4. Finally, worse than currently expected macroeconomic outcomes could lead to a higher increase in provisioning than anticipated at this point.
Banks’ solvency and leverage ratios declined in the first half of 2022, but they remained at robust levels. On aggregate, risk-weighted asset (RWA) growth was the largest contributing factor to the decline in the first half of 2022, mainly due to the robust growth of credit risk RWAs. Similar to the RWA ratio, banks’ leverage ratios also fell across the board dropping below their pre-pandemic levels. The decline was mainly due to the expiry of the exemption of central bank reserves from the calculation of the denominator.

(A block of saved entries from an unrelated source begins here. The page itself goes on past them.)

(* ===== verification/NamedList.v ===== *)
(** * Lists indexed by name

    The inventory keeps connections and keys in slices and looks them up by
    name. [by_name] is the finite map such a slice denotes; the lemmas relate the
    slice operations of the code (first match, removal, in-place replacement,
    append, stable sort) to the operations of the map, for slices without a
    duplicate name. *)

From S2P Require Import Prelude.

Section named.
Context {A : Type} (name : A → string).

Definition by_name (l : list A) : gmap string A := list_to_map ((λ x, (name x, x)) <$> l).

Definition names (l : list A) : list string := name <$> l.

(** [for _, x := range l { m[x.Name] = x }]: a later item wins. *)
Definition last_by_name (l : list A) : gmap string A :=
  foldl (λ m x, <[name x := x]> m) ∅ l.

(** The first position of a name, and the first item. *)
Fixpoint index_of (n : string) (l : list A) : option nat :=
  match l with
  | [] => None
  | x :: l' => if bool_decide (name x = n) then Some 0 else S <$> index_of n l'
  end.

Fixpoint first_of (n : string) (l : list A) : option A :=
  match l with
  | [] => None
  | x :: l' => if bool_decide (name x = n) then Some x else first_of n l'
  end.

(** Removal of the first item of a name. *)
Fixpoint remove_first (n : string) (l : list A) : list A :=
  match l with
  | [] => []
  | x :: l' => if bool_decide (name x = n) then l' else x :: remove_first n l'
  end.

Lemma by_name_nil : by_name [] = ∅.
Proof. done. Qed.

Lemma by_name_cons x l : by_name (x :: l) = <[name x := x]> (by_name l).
Proof. done. Qed.

Lemma by_name_first_of n l : by_name l !! n = first_of n l.
Proof.
  induction l as [|x l IH]; [done|]. rewrite by_name_cons. simpl.
  case_bool_decide as E; [subst; by rewrite lookup_insert_eq|].
  by rewrite lookup_insert_ne.
Qed.

Lemma by_name_lookup_name l n x : by_name l !! n = Some x → name x = n ∧ x ∈ l.
Proof.
  induction l as [|y l IH]; [done|]. rewrite by_name_cons.
  rewrite lookup_insert_Some. intros [[<- ->]|[_ H]]; [split; [done|constructor]|].
  destruct (IH H). split; [done|by constructor].
Qed.

Lemma by_name_None l n : by_name l !! n = None ↔ n ∉ names l.
Proof.
  rewrite by_name_first_of. induction l as [|x l IH]; simpl; [set_solver|].
  case_bool_decide; set_solver.
Qed.

Lemma by_name_elem l x : NoDup (names l) → x ∈ l → by_name l !! name x = Some x.
Proof.
  induction l as [|y l IH]; [by intros _ ?%not_elem_of_nil|].
  intros [Hy Hl]%NoDup_cons [->|Hx]%elem_of_cons; rewrite by_name_cons.
  - by rewrite lookup_insert_eq.
  - rewrite lookup_insert_ne; [by apply IH|]. intros Heq. apply Hy. rewrite Heq.
    by apply list_elem_of_fmap_2.
Qed.

Lemma by_name_lookup l n x :
  NoDup (names l) → by_name l !! n = Some x ↔ x ∈ l ∧ name x = n.
Proof.
  intros Hnd. split.
  - intros [??]%by_name_lookup_name. done.
  - intros [Hx <-]. by apply by_name_elem.
Qed.

Lemma by_name_perm l1 l2 : NoDup (names l1) → l1 ≡ₚ l2 → by_name l1 = by_name l2.
Proof.
  intros Hnd Hp. apply map_eq. intros n. apply option_eq. intros x.
  assert (NoDup (names l2)) by (unfold names in *; by rewrite <- Hp).
  rewrite !by_name_lookup by done. by rewrite Hp.
Qed.

Lemma by_name_app l1 l2 : by_name (l1 ++ l2) = by_name l1 ∪ by_name l2.
Proof. unfold by_name. by rewrite fmap_app, list_to_map_app. Qed.

Lemma by_name_snoc l x : name x ∉ names l → by_name (l ++ [x]) = <[name x := x]> (by_name l).
Proof.
  intros Hx. apply map_eq. intros n. rewrite by_name_app, by_name_cons, by_name_nil.
  destruct (decide (n = name x)) as [->|Hne].
  - rewrite lookup_union_r by by apply by_name_None. by rewrite !lookup_insert_eq.
  - rewrite lookup_insert_ne by done. rewrite lookup_union_l; [done|].
    by rewrite lookup_insert_ne.
Qed.

Lemma last_by_name_eq_acc l m :
  NoDup (names l) → foldl (λ m x, <[name x := x]> m) m l = by_name l ∪ m.
Proof.
  revert m. induction l as [|x l IH]; intros m Hnd; simpl; [by rewrite by_name_nil, (left_id_L ∅ (∪))|].
  apply NoDup_cons in Hnd as [Hx Hl]. rewrite IH by done.
  rewrite by_name_cons. rewrite <- insert_union_r; [by rewrite insert_union_l|].
  by apply by_name_None.
Qed.

Lemma last_by_name_eq l : NoDup (names l) → last_by_name l = by_name l.
Proof. intros. unfold last_by_name. rewrite last_by_name_eq_acc by done. by rewrite (right_id_L ∅ (∪)). Qed.

Lemma first_of_Some n l x : first_of n l = Some x → name x = n ∧ x ∈ l.
Proof. rewrite <- by_name_first_of. apply by_name_lookup_name. Qed.

Lemma index_of_None n l : index_of n l = None ↔ n ∉ names l.
Proof.
  induction l as [|x l IH]; simpl; [set_solver|].
  case_bool_decide; [set_solver|]. rewrite fmap_None, IH. set_solver.
Qed.

Lemma index_of_Some n l i :
  index_of n l = Some i →
  ∃ x, l !! i = Some x ∧ name x = n ∧ first_of n l = Some x.
Proof.
  revert i. induction l as [|x l IH]; intros i; simpl; [done|].
  case_bool_decide as E; [intros; simplify_eq; eauto|].
  intros (j & Hj & ->)%fmap_Some. apply IH in Hj as (y & Hy & ? & ?). eauto.
Qed.

(** Replacing the first item of a name in place. *)
Lemma names_insert l i x y : l !! i = Some y → name x = name y → names (<[i:=x]> l) = names l.
Proof.
  intros Hi Hn. unfold names. rewrite list_fmap_insert, Hn.
  apply list_insert_id. by rewrite list_lookup_fmap, Hi.
Qed.

Lemma by_name_insert l i n x :
  index_of n l = Some i → name x = n → by_name (<[i:=x]> l) = <[n:=x]> (by_name l).
Proof.
  revert i. induction l as [|y l IH]; intros i; simpl; [done|].
  case_bool_decide as E.
  - intros [= <-] Hx. simpl. rewrite !by_name_cons, E, Hx. by rewrite insert_insert_eq.
  - intros (j & Hj & ->)%fmap_Some Hx. simpl. rewrite !by_name_cons.
    rewrite IH by done. by rewrite insert_insert_ne by congruence.
Qed.

(** Deleting at the first index of a name. *)
Lemma delete_index_of n l i : index_of n l = Some i → delete i l = remove_first n l.
Proof.
  revert i. induction l as [|x l IH]; intros i; simpl; [done|].
  case_bool_decide; [by intros [= <-]|].
  intros (j & Hj & ->)%fmap_Some. simpl. by rewrite IH.
Qed.

Lemma take_drop_delete (l : list A) i : take i l ++ drop (S i) l = delete i l.
Proof. by rewrite delete_take_drop. Qed.

Lemma remove_first_sublist n l : remove_first n l `sublist_of` l.
Proof.
  induction l as [|x l IH]; simpl; [done|]. case_bool_decide; [by constructor|].
  by constructor.
Qed.

Lemma names_remove_first_NoDup n l : NoDup (names l) → NoDup (names (remove_first n l)).
Proof.
  intros Hnd. eapply sublist_NoDup; [exact Hnd|]. unfold names.
  apply fmap_sublist, remove_first_sublist.
Qed.

Lemma elem_of_remove_first n l x :
  NoDup (names l) → x ∈ remove_first n l ↔ x ∈ l ∧ name x ≠ n.
Proof.
  induction l as [|y l IH]; simpl; [set_solver|].
  intros [Hy Hl]%NoDup_cons. specialize (IH Hl). case_bool_decide as E.
  - assert (∀ z, z ∈ l → name z ≠ name y).
    { intros z Hz Heq. apply Hy. rewrite <- Heq. by apply list_elem_of_fmap_2. }
    set_solver.
  - set_solver.
Qed.

Lemma by_name_remove_first n l :
  NoDup (names l) → by_name (remove_first n l) = delete n (by_name l).
Proof.
  intros Hnd. apply map_eq. intros k. apply option_eq. intros x.
  rewrite by_name_lookup by by apply names_remove_first_NoDup.
  rewrite lookup_delete_Some, by_name_lookup, elem_of_remove_first by done. naive_solver.
Qed.

Lemma remove_first_not_in n l : n ∉ names l → remove_first n l = l.
Proof.
  induction l as [|x l IH]; simpl; [done|]. intros Hn. apply not_elem_of_cons in Hn as [??].
  rewrite bool_decide_eq_false_2 by congruence. by rewrite IH.
Qed.

Lemma by_name_sort l : NoDup (names l) → by_name (sort_by name l) = by_name l.
Proof. intros Hnd. symmetry. apply by_name_perm; [done|]. by rewrite sort_by_perm. Qed.

Lemma names_sort_NoDup l : NoDup (names l) → NoDup (names (sort_by name l)).
Proof. intros Hnd. unfold names. by rewrite sort_by_perm. Qed.

Lemma names_snoc_NoDup l x : NoDup (names l) → name x ∉ names l → NoDup (names (l ++ [x])).
Proof.
  intros Hnd Hx. unfold names. rewrite fmap_app. apply NoDup_app.
  split_and!; [done| |apply NoDup_singleton]. intros k Hk ->%list_elem_of_singleton. done.
Qed.

(** The sublist of a name determines lookup, and what the operations do to it. *)
Abbreviation at_key k := (filter (λ x : A, name x = k)).

Lemma first_of_head n l : first_of n l = head (at_key n l).
Proof.
  induction l as [|x l IH]; [done|]. simpl first_of. rewrite filter_cons.
  case_bool_decide; [by rewrite decide_True|by rewrite decide_False].
Qed.

Lemma by_name_head n l : by_name l !! n = head (at_key n l).
Proof. by rewrite by_name_first_of, first_of_head. Qed.

Lemma at_key_remove_first k n l :
  at_key k (remove_first n l) = if decide (n = k) then tail (at_key k l) else at_key k l.
Proof.
  induction l as [|x l IH]; [by case_decide|]. simpl remove_first. rewrite filter_cons.
  case_bool_decide as E.
  - destruct (decide (n = k)); [by rewrite decide_True by congruence|].
    by rewrite decide_False by congruence.
  - rewrite filter_cons, IH. destruct (decide (n = k)); [|done].
    by rewrite !decide_False by congruence.
Qed.

Lemma at_key_snoc k l x :
  at_key k (l ++ [x]) = if decide (name x = k) then at_key k l ++ [x] else at_key k l.
Proof.
  rewrite filter_app, filter_cons, filter_nil. case_decide; [done|]. by rewrite app_nil_r.
Qed.

Lemma NoDup_names_at_key l : NoDup (names l) ↔ ∀ k, length (at_key k l) ≤ 1.
Proof.
  induction l as [|x l IH]; [split; [simpl; lia|constructor]|].
  change (names (x :: l)) with (name x :: names l). rewrite NoDup_cons, IH.
  assert (name x ∉ names l ↔ at_key (name x) l = []) as ->.
  { rewrite <- by_name_None, by_name_head. by destruct (at_key (name x) l). }
  split.
  - intros [Hx Hl] k. rewrite filter_cons. case_decide; [subst; by rewrite Hx|done].
  - intros H. split.
    + specialize (H (name x)). rewrite filter_cons_True in H by done.
      destruct (at_key (name x) l); [done|simpl in H; lia].
    + intros k. specialize (H k). rewrite filter_cons in H. case_decide; simpl in H; lia.
Qed.

(** A loop whose steps each touch the items of one name only. *)
Lemma at_key_foldl (step : list A → string → list A) (f : string → list A → list A) k l order :
  (∀ l n, at_key k (step l n) = if decide (n = k) then f k (at_key k l) else at_key k l) →
  NoDup order →
  at_key k (foldl step l order) = if decide (k ∈ order) then f k (at_key k l) else at_key k l.
Proof.
  intros Hstep. revert l. induction order as [|n order IH]; intros l Hnd; simpl; [done|].
  apply NoDup_cons in Hnd as [Hn Hnd]. rewrite IH, Hstep by done.
  destruct (decide (n = k)) as [->|Hne].
  - rewrite decide_False by done. by rewrite decide_True by constructor.
  - destruct (decide (k ∈ order)); [by rewrite decide_True by by constructor|].
    rewrite decide_False; [done|]. intros [->|?]%elem_of_cons; done.
Qed.

Lemma last_by_name_lookup_name l n x : last_by_name l !! n = Some x → name x = n ∧ x ∈ l.
Proof.
  unfold last_by_name.
  assert (∀ m : gmap string A, (∀ n x, m !! n = Some x → name x = n ∧ x ∈ l) →
    ∀ l', l' ⊆ l → ∀ n x, foldl (λ m x, <[name x := x]> m) m l' !! n = Some x →
    name x = n ∧ x ∈ l) as H; [|apply (H ∅); set_solver].
  intros m Hm l'. revert m Hm. induction l' as [|y l' IH]; intros m Hm Hsub; simpl; [done|].
  apply IH; [|set_solver]. intros k z. rewrite lookup_insert_Some.
  intros [[<- <-]|[_ Hz]]; [set_solver|by apply Hm].
Qed.

(** Picking items of a map by a list of names. *)
Lemma names_omap (m : gmap string A) ns :
  (∀ n x, m !! n = Some x → name x = n) →
  names (omap (λ n, m !! n) ns) = filter (λ n, is_Some (m !! n)) ns.
Proof.
  intros Hname. unfold names. induction ns as [|n ns IH]; [done|]. simpl. rewrite filter_cons.
  destruct (m !! n) as [x|] eqn:E.
  - rewrite decide_True by by eexists. simpl. by rewrite (Hname _ _ E), <- IH.
  - rewrite decide_False by by intros [].  done.
Qed.

Lemma by_name_omap (m : gmap string A) ns n :
  (∀ n x, m !! n = Some x → name x = n) →
  by_name (omap (λ n, m !! n) ns) !! n = if decide (n ∈ ns) then m !! n else None.
Proof.
  intros Hname. induction ns as [|k ns IH]; [done|]. csimpl.
  destruct (m !! k) as [x|] eqn:E.
  - rewrite by_name_cons, (Hname _ _ E). destruct (decide (k = n)) as [->|Hne].
    + rewrite lookup_insert_eq, decide_True by constructor. done.
    + rewrite lookup_insert_ne, IH by done.
      destruct (decide (n ∈ ns)); [by rewrite decide_True by by constructor|].
      by rewrite decide_False by by intros [->|?]%elem_of_cons.
  - rewrite IH. destruct (decide (n ∈ ns)); [by rewrite decide_True by by constructor|].
    destruct (decide (n ∈ k :: ns)) as [[->|?]%elem_of_cons|]; done.
Qed.

Lemma last_by_name_dom l n : is_Some (last_by_name l !! n) ↔ n ∈ names l.
Proof.
  unfold last_by_name, names. rewrite <- elem_of_dom.
  assert (∀ m, dom (foldl (λ (m : gmap string A) x, <[name x := x]> m) m l)
    = list_to_set (name <$> l) ∪ dom m) as ->; [|set_solver].
  induction l as [|x l IH]; intros m; simpl; [set_solver|]. rewrite IH. set_solver.
Qed.
End named.

#[export] Hint Resolve names_remove_first_NoDup names_sort_NoDup names_snoc_NoDup : ssm.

A glimpse into asset quality: NPLs
Banks’ non-performing loan (NPL) ratios continued their downward trend in the first half of 2022. A further decrease in the NPL stock and continued credit growth both contributed to the decline of the total NPL ratio. Both aggregate NPL stocks and the NPL ratio reached their lowest levels since supervisory data on significant institutions were first published in 2015. The reduction of NPLs was mainly driven by disposals and securitizations of loan portfolios in a few countries.
NFC stands for non-financial corporates; HH stands for households. More forward-looking metrics of asset quality like the share of Stage 2 loans are approaching a level just above the peak reached during the pandemic. This might pose further risks for banks' cost of risk and profitability ahead, but the bottom line is that banks overall would be able to face a possible economic downturn starting from a position of strength.
"Overall, the euro area banking system is well placed to withstand many risks, in part because of the regulatory and prudential policy reforms of the past decade." This is a narrative picked up by most financial analysts and it seems there is no significant discrepancy between the ECB analysis and analysts' estimates.
This is particularly true for banks' stocks. We see from the chart below as they outperformed the broad stock market.
Following our Johari window approach, an area where it seems there is a significant discrepancy between the regulator's point of view and market pricing is banks' debt.
The market funding costs of euro-area banks have continued to rise, with little dispersion in the bank bond market across euro-area countries. Contrary to banks' equity, banks' debt has significantly repriced. AT1 (CoCos) spreads have widened to levels close to the ones seen at the peak of the pandemic shock, while senior debt in some cases is even wider than it was in March 2020. Financial debt seems to be dislocated and I believe it is an attractive asset to own. I would just be cautious of banks in those countries that rank higher in terms of real estate vulnerability and focus on the rest! For the risk-averse, a possible tail hedge could be represented by puts on banks' stocks as they are in relative terms probably trading at expensive levels.
The real Point Break is the housing market. Liquidity mismatches and over-leverage issues can amplify market volatility and create significant dislocations, but that's something Central Banks are well-equipped to deal with. A real estate recession, instead, is a different ball game. The FED and all major central banks have indeed shown a track record in 2008 to be able to navigate a real estate crisis, but that's something - history teaches - that's not solved overnight and it gets dragged along for years. Housing affordability seems to be stretched almost everywhere and there is little room for mortgage rates to go much further. As the inflationary wave seems to be almost mechanically poised -barred further shocks- for a retreat, central banks have to be careful with their higher for longer and be quick in adjusting real rates to avoid excessive overtightening. Once again, the direction of travel of the FED and the ECB will be highly material for next year's economic and market outlook! I am optimistic central banks will slow down their pace of hiking starting from the next meetings, but let's be aware we are walking on a thin rope!